The realized price of uranium averaged $91.26 per pound in the first quarter, a marginal increase from $89.12 per pound in the same period of 2025. Gitzel noted that pricing improvements were driven by timing and do not reflect any fundamental market change that would impact Cameco's outlook.

The company ended the first quarter with $1.1 billion in cash, $1 billion in debt, and an additional $1 billion in undrawn revolving credit facility, underscoring its strong financial position.

Major Deal with India

In March, Cameco signed a $2.6-billion agreement with India to supply nearly 22 million pounds of uranium from 2027 to 2035. Gitzel described the deal as "long overdue," citing previous political tensions between Canada and the southeast Asian country that delayed the agreement.

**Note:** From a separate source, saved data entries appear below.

Lemma total_owner cs : 0 < total owns cs -> exists j, cs !! j = Some (Leave true) \/ cs !! j = Some Held.
Proof.
  induction cs as [|p cs IH]; simpl; [lia|]. intros H.
  destruct (decide (owns p = 0)) as [E|E].
  - destruct IH as [j Hj]; [lia|]. by exists (S j).
  - exists 0%nat. destruct p as [| |[]|]; simpl in *; auto; done.
Qed.

Section FairRun.
Context (n : nat) (run : nat -> machine) (who : nat -> nat) (F : fair_run n run who).

Lemma fr_inv t : lock_inv n (run t).
Proof.
  induction t as [|t IH]; [apply reachable_inv, F|].
  eapply lock_inv_step; [exact IH|]. exists (who t). apply F.
Qed.

Lemma fr_cpu t i p : cpus (run t) !! i = Some p -> (i < n)%nat.
Proof. intros H. rewrite <- (li_cpus _ _ (fr_inv t)). by eapply lookup_lt_Some. Qed.

(** The next turn of a CPU: until then it stays where it is. *)
Lemma next_turn i t p : cpus (run t) !! i = Some p ->
  exists t', (t <= t')%nat /\ who t' = i /\ cpus (run t') !! i = Some p.
Proof.
  intros H. destruct (fr_fair _ _ _ F i t (fr_cpu t i p H)) as [t' [Hle Hw]].
  remember (t' - t)%nat as d eqn:Ed. revert t Ed Hle H.
  induction d as [|d IH]; intros t Ed Hle H.
  - exists t'. replace t' with t in * by lia. auto.
  - destruct (decide (who t = i)) as [E|E]; [by exists t|].
    destruct (IH (S t)) as [t2 [H1 H2]]; [lia|lia| |exists t2; split; [lia|done]].
    rewrite (cpu_step_other (who t) (run t)); [done|apply F|congruence].
Qed.

(** Between a free and a held moment the lock is taken. *)
Lemma taken_between t t' : (t <= t')%nat -> bit0 (lk (run t)) = false -> bit0 (lk (run t')) = true ->
  exists s, (t <= s)%nat /\ taken_at run s.
Proof.
  intros Hle H0. induction Hle as [|t' Hle IH]; [congruence|]. intros H1.
  destruct (bit0 (lk (run t'))) eqn:E; [by apply IH|]. exists t'. done.
Qed.

(** A waiting CPU goes on waiting until the lock is taken. *)
Lemma waits_until t t' i : (t <= t')%nat -> cpus (run t) !! i = Some Spin ->
  cpus (run t') !! i = Some Spin \/ exists s, (t <= s)%nat /\ taken_at run s.
Proof.
  intros Hle H. induction Hle as [|t' Hle IH]; [by left|].
  destruct IH as [IH|IH]; [|by right].
  destruct (decide (i = who t')) as [->|E].
  - pose proof (cpu_step_spin _ _ _ (fr_step _ _ _ F t') IH (li_abort _ _ (fr_inv t'))) as C.
    destruct (bit0 (lk (run t'))) eqn:E; [by left|]. right. by exists t'.
  - left. rewrite (cpu_step_other (who t') (run t')); [done|apply F|done].
Qed.

(** A CPU that owns the lock leaves LOCK with it. *)
Lemma owner_returns t j : cpus (run t) !! j = Some (Leave true) \/ cpus (run t) !! j = Some Held ->
  exists t', (t <= t')%nat /\ cpus (run t') !! j = Some Held.
Proof.
  intros [H|H]; [|by exists t]. destruct (next_turn j t _ H) as [t' [Hle [Hw Hc]]].
  exists (S t'). split; [lia|]. rewrite <- Hw in Hc |- *.
  apply (cpu_step_leave _ (run t') _ true); [apply F|done].
Qed.

Lemma waiter_takes_free t i : cpus (run t) !! i = Some Spin -> bit0 (lk (run t)) = false ->
  exists s, (t <= s)%nat /\ taken_at run s.
Proof.
  intros Hi H0. destruct (next_turn i t _ Hi) as [t' [Hle [Hw Hc]]].
  destruct (bit0 (lk (run t'))) eqn:E; [by eapply taken_between|].
  exists t'. split; [done|]. split; [done|]. rewrite <- Hw in Hc.
  pose proof (cpu_step_spin _ _ _ (fr_step _ _ _ F t') Hc (li_abort _ _ (fr_inv t'))) as C.
  by rewrite E in C.
Qed.

Lemma held_is_released t : bit0 (lk (run t)) = true -> exists s, (t <= s)%nat /\ bit0 (lk (run s)) = false.
Proof.
  intros H. destruct (total_owner (cpus (run t))) as [j Hj].
  { rewrite (li_owner _ _ (fr_inv t)), H. simpl. lia. }
  destruct (owner_returns t j Hj) as [t1 [H1 Hh]]. destruct (next_turn j t1 _ Hh) as [t2 [H2 [Hw Hc]]].
  exists (S t2). split; [lia|]. rewrite <- Hw in Hc. eapply cpu_step_held; [apply F|exact Hc].
Qed.
End FairRun.

(** C27: No deadlock: in every fair run of any number of CPUs that use LOCK, LOCK_ACQUIRE and
    UNLOCK, whenever some CPU waits in LOCK, the lock is taken again at some later time [s], and
    the CPU that takes it comes out of its call holding the lock; whoever holds it in between
    releases it. *)
Theorem lock_progress (n : nat) (run : nat -> machine) (who : nat -> nat) (t i : nat) :
  fair_run n run who -> cpus (run t) !! i = Some Spin ->
  exists s, (t <= s)%nat /\ taken_at run s /\
    exists s', (s < s')%nat /\ cpus (run s') !! who s = Some Held.
Proof.
  intros F Hi.
  assert (exists s, (t <= s)%nat /\ taken_at run s) as [s [Hle Ht]].
  { destruct (bit0 (lk (run t))) eqn:E; [|by eapply waiter_takes_free].
    destruct (held_is_released n run who F t E) as [t1 [H1 H0]].
    destruct (waits_until n run who F t t1 i H1 Hi) as [Hs|Hs]; [|done].
    destruct (waiter_takes_free n run who F t1 i Hs H0) as [s [Hs1 Hs2]]. exists s. split; [lia|done]. }
  exists s. split; [done|]. split; [done|]. destruct Ht as [H0 H1].
  destruct (owner_returns n run who F (S s) (who s)) as [s' [Hs' Hh]].
  { eapply cpu_step_takes; [apply F|done|done]. }
  exists s'. split; [lia|done].
Qed.

(** [k] instructions of LOCK by the CPU alone. *)
Fixpoint lock_steps (k : nat) (l : lock_t) (p : pc) : lock_t * pc :=
  match k with
  | O => (l, p)
  | S k' => let '(l', p') := lock_step l p in lock_steps k' l' p'
  end.

(** A CPU that takes a lock that is already held, while nobody else runs, stays in the loop
    for ever. *)
Theorem relock_never_returns (k : nat) (l : lock_t) :
  bit0 l = true -> bit1 l = false ->
  exists l', lock_steps (S k) l Idle = (l', Spin) /\ bit0 l' = true.
Proof.
  intros H0 H1. simpl.
  assert (H : forall l0, bit0 l0 = true -> bit1 l0 = false -> exists l', lock_steps k l0 Spin = (l', Spin) /\ bit0 l' = true).
  { clear l H0 H1. induction k as [|k IH]; intros l H0 H1; [by exists l|].
    cbn [lock_steps lock_step bts]. rewrite H0. cbn [negb bit1]. rewrite H1. apply IH; done. }
  apply H; done.
Qed.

Maintenance Shutdown and Future Plans

Gitzel indicated that the company is in a "strong position" ahead of a scheduled maintenance shutdown at the Key Lake mill in northern Saskatchewan during the third quarter. The mill will be offline longer than usual due to new infrastructure that will "enhance future supply flexibility."

During the earnings call, Gitzel highlighted the direction of Canadian policy and investment following discussions at the national nuclear industry conference in Ottawa. "Against a backdrop of continued geopolitical tension and volatility across the global fossil fuel supply chains, nuclear power generation is increasingly being recognized as critical infrastructure," he told investors.

National Nuclear Strategy

At the Canadian Nuclear Association conference in April, Tim Hodgson, federal minister of Energy and Natural Resources, announced that Natural Resources Canada is developing a national nuclear strategy expected by the end of 2026. The strategy will focus on new construction across Canada, positioning the country as a global supplier, expanding uranium production, and developing innovations in fission and fusion, according to a federal media release.